_Exercise details:_ Copy out all lines of the records in which the word "Hcap" appears.

_Information shown:_
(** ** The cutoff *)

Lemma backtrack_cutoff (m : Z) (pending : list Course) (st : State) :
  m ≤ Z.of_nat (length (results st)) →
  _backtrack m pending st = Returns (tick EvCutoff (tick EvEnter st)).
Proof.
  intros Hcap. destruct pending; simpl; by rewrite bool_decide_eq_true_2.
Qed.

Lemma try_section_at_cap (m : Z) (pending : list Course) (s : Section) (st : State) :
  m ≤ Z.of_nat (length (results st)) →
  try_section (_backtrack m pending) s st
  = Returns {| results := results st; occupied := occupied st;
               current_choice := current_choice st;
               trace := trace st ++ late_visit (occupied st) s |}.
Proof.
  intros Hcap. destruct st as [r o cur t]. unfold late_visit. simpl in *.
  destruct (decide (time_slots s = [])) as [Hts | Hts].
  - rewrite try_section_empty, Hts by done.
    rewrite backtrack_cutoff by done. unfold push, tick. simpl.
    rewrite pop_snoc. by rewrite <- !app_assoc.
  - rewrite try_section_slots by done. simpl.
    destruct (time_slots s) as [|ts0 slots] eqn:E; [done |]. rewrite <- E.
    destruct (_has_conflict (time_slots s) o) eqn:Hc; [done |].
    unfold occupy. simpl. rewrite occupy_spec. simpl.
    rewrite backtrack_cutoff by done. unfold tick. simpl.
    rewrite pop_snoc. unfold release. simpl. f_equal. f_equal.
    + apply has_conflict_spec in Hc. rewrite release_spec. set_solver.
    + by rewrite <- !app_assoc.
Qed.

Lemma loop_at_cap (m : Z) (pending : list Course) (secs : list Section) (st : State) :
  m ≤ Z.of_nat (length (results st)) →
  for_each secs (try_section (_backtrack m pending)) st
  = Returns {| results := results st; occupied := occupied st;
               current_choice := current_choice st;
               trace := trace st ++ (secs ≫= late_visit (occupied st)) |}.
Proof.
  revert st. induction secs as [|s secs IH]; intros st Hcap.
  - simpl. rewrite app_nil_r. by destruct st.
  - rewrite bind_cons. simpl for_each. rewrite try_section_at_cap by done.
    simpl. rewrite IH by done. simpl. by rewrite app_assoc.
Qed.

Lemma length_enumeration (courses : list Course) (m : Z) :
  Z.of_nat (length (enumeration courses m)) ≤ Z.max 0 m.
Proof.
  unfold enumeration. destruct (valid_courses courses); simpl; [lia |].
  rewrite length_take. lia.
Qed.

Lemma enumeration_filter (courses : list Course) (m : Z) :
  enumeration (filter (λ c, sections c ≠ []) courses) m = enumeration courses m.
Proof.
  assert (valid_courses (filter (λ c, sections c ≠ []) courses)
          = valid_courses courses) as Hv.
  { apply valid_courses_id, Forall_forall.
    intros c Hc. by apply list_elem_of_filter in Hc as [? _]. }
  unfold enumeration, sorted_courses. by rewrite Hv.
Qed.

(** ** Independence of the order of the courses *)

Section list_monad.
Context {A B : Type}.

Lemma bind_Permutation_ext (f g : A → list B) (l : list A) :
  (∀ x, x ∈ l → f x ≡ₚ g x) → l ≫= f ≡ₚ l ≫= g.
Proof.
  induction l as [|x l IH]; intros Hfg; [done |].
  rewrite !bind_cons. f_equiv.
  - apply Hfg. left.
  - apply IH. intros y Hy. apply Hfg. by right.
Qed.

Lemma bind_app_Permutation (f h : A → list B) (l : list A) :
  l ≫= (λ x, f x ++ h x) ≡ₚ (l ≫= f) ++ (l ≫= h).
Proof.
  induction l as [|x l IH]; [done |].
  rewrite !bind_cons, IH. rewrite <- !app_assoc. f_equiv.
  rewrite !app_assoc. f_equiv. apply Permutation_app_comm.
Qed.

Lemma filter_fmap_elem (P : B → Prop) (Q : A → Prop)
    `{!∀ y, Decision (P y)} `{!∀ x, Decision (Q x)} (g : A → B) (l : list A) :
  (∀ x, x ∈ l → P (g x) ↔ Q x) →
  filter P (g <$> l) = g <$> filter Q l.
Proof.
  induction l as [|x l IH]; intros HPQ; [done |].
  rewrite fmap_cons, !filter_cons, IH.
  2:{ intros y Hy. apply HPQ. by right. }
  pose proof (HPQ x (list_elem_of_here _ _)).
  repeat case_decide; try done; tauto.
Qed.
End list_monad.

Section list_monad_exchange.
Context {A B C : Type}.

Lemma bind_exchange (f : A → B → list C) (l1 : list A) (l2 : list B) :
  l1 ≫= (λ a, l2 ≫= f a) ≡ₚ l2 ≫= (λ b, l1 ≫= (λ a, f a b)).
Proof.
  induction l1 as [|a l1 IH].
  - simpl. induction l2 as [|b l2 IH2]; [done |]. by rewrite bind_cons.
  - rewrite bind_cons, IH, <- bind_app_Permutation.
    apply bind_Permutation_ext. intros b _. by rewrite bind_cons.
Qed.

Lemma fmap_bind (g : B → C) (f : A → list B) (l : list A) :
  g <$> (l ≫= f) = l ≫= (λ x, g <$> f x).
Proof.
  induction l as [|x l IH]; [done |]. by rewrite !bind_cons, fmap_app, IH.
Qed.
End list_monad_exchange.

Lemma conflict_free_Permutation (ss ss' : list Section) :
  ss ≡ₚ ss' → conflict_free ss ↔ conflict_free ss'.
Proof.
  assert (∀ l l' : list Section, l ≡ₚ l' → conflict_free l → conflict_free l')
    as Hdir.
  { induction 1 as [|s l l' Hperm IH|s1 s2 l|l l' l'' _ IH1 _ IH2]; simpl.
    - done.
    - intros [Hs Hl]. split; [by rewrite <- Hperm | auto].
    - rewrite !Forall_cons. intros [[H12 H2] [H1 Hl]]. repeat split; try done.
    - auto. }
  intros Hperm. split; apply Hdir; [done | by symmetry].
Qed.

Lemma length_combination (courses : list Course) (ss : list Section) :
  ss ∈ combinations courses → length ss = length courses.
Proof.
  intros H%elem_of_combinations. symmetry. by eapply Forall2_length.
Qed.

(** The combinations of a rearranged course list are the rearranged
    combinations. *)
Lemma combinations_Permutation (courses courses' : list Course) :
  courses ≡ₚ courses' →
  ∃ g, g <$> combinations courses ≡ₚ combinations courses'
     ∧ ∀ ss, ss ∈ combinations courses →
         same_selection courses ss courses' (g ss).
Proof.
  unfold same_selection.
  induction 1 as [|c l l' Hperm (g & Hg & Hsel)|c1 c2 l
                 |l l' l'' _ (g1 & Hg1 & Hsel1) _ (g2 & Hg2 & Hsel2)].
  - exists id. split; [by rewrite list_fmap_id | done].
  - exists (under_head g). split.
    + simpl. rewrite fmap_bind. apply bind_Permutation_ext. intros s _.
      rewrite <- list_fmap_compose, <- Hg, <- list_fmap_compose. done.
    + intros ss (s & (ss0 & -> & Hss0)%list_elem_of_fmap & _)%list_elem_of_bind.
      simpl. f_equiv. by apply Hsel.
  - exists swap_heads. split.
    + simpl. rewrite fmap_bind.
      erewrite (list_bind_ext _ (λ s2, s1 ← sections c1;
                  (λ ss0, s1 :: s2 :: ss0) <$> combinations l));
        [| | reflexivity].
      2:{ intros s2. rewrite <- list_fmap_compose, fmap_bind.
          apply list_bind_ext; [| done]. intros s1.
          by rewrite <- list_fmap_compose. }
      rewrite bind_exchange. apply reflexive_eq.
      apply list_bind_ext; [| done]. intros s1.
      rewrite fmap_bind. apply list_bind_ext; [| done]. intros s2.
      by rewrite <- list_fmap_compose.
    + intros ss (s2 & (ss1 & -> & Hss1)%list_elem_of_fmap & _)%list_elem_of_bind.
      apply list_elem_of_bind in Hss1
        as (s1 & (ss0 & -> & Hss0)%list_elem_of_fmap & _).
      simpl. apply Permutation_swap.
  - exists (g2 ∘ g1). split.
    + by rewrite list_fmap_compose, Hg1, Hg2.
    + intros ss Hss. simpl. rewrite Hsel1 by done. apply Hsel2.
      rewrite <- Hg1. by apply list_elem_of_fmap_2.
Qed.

_Answer below:_
  intros Hcap. destruct pending; simpl; by rewrite bool_decide_eq_true_2.
  intros Hcap. destruct st as [r o cur t]. unfold late_visit. simpl in *.
  revert st. induction secs as [|s secs IH]; intros st Hcap.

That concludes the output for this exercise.